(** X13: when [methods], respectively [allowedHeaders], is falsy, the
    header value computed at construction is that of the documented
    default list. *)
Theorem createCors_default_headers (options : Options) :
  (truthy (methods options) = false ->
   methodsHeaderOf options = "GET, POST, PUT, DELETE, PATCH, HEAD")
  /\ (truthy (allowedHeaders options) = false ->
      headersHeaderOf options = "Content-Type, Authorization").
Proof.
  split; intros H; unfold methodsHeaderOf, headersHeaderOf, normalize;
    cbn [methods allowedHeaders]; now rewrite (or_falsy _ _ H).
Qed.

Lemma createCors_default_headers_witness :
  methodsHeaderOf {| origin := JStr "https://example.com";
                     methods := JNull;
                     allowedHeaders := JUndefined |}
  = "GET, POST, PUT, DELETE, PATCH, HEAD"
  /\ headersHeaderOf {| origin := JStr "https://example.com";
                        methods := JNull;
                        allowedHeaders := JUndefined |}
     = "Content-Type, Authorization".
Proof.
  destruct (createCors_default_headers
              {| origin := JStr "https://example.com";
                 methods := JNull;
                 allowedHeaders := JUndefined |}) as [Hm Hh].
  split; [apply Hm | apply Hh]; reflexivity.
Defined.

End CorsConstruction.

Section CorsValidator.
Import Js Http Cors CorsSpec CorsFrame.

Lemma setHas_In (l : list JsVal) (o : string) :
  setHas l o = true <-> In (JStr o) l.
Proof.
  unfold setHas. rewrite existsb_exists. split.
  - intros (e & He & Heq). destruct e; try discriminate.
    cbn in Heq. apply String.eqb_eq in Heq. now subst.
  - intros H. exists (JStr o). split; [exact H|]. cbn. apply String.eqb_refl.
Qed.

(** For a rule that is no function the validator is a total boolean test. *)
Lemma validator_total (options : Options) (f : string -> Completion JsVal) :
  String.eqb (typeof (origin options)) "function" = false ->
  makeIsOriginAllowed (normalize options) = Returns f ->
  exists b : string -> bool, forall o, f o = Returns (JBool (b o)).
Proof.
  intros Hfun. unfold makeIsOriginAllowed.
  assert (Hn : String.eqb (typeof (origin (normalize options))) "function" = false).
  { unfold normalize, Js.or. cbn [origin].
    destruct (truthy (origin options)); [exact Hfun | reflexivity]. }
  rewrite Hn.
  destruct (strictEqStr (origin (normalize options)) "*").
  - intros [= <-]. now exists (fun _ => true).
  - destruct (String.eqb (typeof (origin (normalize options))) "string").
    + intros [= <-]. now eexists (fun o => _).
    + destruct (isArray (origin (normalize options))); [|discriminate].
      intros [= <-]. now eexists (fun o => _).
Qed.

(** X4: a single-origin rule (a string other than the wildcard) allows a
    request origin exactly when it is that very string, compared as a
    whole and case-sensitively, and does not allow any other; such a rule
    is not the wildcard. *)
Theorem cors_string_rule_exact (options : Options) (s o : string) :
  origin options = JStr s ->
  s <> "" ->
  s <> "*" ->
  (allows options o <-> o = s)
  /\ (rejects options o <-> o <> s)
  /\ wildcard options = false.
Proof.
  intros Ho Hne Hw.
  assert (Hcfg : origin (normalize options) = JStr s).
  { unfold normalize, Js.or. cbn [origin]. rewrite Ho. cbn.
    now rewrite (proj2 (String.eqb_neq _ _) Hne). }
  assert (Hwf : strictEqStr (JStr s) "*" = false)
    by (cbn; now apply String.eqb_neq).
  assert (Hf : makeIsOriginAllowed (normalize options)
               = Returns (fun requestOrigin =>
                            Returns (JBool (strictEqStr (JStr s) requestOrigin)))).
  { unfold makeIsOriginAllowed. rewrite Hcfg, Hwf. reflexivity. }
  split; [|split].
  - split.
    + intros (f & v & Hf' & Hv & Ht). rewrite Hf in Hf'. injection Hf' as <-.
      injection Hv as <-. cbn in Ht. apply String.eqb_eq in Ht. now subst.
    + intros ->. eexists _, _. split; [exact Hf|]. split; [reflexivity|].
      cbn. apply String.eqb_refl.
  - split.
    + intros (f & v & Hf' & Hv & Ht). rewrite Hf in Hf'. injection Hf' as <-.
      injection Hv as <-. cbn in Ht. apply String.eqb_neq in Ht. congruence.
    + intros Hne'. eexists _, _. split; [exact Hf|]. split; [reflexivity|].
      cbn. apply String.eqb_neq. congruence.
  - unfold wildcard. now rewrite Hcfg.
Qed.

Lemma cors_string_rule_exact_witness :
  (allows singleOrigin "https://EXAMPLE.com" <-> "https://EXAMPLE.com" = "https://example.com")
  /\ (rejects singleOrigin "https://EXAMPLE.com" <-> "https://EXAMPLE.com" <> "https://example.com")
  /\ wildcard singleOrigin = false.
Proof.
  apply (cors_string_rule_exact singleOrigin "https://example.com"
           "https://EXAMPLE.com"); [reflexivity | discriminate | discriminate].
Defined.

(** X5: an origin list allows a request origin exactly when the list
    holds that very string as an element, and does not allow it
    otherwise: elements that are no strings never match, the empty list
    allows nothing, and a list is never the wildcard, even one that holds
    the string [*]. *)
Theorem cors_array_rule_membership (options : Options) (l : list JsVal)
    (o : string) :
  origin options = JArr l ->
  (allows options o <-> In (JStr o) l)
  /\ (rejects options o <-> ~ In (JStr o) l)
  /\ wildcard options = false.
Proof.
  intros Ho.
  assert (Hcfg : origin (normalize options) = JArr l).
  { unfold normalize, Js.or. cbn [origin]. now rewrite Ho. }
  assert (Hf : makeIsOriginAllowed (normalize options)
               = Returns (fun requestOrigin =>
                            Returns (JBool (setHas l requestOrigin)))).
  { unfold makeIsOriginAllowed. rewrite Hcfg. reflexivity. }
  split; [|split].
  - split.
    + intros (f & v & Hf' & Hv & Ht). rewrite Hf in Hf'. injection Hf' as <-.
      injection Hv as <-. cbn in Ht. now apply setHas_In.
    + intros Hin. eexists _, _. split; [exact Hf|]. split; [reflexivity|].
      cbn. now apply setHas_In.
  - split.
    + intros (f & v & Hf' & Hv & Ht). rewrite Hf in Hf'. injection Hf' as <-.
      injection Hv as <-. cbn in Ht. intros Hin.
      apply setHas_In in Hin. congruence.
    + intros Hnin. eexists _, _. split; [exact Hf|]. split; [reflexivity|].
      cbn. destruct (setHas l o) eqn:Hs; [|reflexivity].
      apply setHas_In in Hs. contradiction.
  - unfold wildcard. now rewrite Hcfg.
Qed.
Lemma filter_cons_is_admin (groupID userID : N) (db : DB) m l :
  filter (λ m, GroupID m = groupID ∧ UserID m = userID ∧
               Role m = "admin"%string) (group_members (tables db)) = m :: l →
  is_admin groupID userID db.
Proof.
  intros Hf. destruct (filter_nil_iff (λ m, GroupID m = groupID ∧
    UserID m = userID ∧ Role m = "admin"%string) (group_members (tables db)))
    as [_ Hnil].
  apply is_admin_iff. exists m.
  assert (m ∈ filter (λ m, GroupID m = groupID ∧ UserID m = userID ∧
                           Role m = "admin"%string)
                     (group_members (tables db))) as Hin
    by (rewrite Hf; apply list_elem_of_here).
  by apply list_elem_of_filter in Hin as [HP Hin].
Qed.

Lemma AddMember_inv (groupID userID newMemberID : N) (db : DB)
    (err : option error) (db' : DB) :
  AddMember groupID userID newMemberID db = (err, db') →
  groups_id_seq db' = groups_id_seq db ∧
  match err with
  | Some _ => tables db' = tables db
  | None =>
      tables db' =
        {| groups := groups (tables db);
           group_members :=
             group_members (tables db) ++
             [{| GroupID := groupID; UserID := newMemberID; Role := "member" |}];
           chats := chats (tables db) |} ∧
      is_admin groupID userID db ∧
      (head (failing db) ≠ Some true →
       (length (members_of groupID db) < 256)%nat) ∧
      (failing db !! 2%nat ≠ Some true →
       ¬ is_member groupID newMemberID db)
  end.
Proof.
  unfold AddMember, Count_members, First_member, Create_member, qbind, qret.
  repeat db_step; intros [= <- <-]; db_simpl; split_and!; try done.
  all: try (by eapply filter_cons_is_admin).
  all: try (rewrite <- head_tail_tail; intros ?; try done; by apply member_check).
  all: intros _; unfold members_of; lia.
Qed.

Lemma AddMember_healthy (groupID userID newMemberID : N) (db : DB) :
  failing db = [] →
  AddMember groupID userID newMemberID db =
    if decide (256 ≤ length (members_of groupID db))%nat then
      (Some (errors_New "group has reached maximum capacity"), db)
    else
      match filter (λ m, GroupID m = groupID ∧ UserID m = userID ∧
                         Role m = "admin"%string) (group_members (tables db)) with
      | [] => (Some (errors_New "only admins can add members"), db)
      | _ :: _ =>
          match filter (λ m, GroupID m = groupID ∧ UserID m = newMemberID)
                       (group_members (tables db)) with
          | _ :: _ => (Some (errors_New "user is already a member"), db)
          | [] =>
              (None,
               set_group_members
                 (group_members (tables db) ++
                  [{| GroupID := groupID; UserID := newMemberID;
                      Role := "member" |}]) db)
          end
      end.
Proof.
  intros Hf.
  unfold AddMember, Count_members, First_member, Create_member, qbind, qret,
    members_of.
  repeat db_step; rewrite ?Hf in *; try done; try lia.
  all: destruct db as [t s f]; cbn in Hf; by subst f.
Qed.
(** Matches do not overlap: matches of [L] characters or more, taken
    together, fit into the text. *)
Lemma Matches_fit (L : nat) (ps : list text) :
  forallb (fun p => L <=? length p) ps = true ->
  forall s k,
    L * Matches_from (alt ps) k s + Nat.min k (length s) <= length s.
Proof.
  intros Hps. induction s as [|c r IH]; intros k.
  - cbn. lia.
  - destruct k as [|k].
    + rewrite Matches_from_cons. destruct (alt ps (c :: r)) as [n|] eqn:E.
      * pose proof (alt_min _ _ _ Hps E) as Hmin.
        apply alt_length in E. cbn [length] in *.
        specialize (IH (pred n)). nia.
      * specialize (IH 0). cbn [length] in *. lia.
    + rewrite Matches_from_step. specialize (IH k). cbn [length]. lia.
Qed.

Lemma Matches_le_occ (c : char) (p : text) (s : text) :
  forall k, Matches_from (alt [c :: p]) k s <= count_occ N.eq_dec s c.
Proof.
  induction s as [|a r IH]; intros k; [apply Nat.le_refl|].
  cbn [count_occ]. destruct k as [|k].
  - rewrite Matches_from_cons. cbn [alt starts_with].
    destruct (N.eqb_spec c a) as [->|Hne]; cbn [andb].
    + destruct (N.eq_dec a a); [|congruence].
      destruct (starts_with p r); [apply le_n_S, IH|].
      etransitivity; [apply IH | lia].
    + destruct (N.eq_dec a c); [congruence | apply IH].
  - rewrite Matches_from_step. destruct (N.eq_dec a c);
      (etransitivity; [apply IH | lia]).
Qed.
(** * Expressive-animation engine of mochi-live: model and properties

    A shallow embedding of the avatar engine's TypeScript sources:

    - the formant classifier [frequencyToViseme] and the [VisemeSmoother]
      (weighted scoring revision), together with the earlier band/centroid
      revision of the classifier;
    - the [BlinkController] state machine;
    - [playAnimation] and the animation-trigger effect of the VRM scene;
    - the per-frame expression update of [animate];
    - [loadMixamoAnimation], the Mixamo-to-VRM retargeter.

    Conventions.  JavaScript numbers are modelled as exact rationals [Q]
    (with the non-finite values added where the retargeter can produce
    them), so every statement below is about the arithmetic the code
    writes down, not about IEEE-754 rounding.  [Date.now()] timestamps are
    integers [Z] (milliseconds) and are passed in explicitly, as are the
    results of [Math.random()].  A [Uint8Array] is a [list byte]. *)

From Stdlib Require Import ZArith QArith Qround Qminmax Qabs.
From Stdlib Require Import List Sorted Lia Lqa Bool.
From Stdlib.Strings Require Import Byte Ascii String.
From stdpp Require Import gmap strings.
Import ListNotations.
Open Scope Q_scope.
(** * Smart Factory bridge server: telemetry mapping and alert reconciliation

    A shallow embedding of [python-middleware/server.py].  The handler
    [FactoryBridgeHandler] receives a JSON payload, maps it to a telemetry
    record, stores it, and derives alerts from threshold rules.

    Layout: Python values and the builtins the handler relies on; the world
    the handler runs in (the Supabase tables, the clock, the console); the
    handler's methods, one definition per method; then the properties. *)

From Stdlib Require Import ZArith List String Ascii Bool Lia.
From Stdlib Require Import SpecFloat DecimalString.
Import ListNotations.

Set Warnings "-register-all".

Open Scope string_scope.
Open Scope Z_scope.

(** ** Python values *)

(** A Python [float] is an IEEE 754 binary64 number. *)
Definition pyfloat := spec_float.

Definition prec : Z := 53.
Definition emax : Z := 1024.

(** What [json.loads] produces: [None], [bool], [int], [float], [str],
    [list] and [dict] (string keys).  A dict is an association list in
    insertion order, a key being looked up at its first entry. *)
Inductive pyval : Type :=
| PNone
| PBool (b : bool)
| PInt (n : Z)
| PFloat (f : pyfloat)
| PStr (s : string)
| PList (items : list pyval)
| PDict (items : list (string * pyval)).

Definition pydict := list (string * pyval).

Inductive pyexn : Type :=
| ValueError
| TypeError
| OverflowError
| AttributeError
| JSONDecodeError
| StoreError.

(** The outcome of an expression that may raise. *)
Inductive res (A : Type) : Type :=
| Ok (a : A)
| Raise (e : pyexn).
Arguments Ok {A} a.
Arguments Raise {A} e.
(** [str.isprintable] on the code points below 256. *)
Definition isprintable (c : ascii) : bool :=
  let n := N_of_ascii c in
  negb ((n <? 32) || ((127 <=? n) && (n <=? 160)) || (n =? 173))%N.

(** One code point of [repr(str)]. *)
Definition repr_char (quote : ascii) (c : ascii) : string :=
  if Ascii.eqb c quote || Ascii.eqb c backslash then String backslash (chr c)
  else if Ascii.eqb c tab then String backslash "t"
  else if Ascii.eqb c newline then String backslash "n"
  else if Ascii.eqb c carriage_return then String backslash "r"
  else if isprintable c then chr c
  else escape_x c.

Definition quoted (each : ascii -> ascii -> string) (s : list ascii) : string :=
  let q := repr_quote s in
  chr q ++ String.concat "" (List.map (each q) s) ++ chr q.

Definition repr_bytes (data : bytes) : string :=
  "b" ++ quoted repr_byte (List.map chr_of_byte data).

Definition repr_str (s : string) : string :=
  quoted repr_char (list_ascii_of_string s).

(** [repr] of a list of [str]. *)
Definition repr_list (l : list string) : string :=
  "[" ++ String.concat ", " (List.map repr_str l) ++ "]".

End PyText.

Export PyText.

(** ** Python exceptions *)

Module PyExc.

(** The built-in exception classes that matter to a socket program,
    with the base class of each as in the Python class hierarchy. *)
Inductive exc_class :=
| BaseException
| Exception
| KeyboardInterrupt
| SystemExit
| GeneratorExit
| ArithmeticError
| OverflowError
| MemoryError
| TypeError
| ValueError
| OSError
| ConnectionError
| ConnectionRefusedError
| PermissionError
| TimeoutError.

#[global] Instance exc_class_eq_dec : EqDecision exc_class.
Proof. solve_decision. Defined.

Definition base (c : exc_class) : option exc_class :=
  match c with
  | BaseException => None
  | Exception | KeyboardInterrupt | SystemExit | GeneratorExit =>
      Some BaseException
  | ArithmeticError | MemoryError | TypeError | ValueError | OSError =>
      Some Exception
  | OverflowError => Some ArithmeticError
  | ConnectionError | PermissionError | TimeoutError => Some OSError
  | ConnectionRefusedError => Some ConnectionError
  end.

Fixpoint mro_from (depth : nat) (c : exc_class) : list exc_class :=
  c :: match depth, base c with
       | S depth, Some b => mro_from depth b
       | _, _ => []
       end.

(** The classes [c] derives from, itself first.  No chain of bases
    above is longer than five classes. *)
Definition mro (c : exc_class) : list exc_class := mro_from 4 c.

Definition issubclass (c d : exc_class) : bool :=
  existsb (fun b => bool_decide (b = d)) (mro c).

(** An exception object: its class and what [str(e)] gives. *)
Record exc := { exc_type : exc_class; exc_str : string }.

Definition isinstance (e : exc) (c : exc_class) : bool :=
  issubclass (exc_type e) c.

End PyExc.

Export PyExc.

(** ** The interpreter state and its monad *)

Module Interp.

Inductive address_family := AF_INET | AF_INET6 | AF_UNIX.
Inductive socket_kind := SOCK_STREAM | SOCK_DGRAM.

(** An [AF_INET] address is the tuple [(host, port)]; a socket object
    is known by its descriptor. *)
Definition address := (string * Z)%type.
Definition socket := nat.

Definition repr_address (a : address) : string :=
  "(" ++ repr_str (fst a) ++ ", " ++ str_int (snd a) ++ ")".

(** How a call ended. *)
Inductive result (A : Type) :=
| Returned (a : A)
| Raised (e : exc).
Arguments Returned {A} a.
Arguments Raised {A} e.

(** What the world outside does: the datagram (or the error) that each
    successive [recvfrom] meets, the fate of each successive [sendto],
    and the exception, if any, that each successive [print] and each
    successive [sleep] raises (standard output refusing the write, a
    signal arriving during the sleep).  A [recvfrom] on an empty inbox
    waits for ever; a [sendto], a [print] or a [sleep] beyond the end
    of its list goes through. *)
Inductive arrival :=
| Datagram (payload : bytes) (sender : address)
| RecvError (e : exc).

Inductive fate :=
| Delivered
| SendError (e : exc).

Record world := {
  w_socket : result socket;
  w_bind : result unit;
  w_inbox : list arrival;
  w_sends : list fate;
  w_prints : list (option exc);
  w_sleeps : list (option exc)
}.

What to work on:
Going through the listing above, please work out how many lines contain the word "than", and give the number alone.

Task solution:
2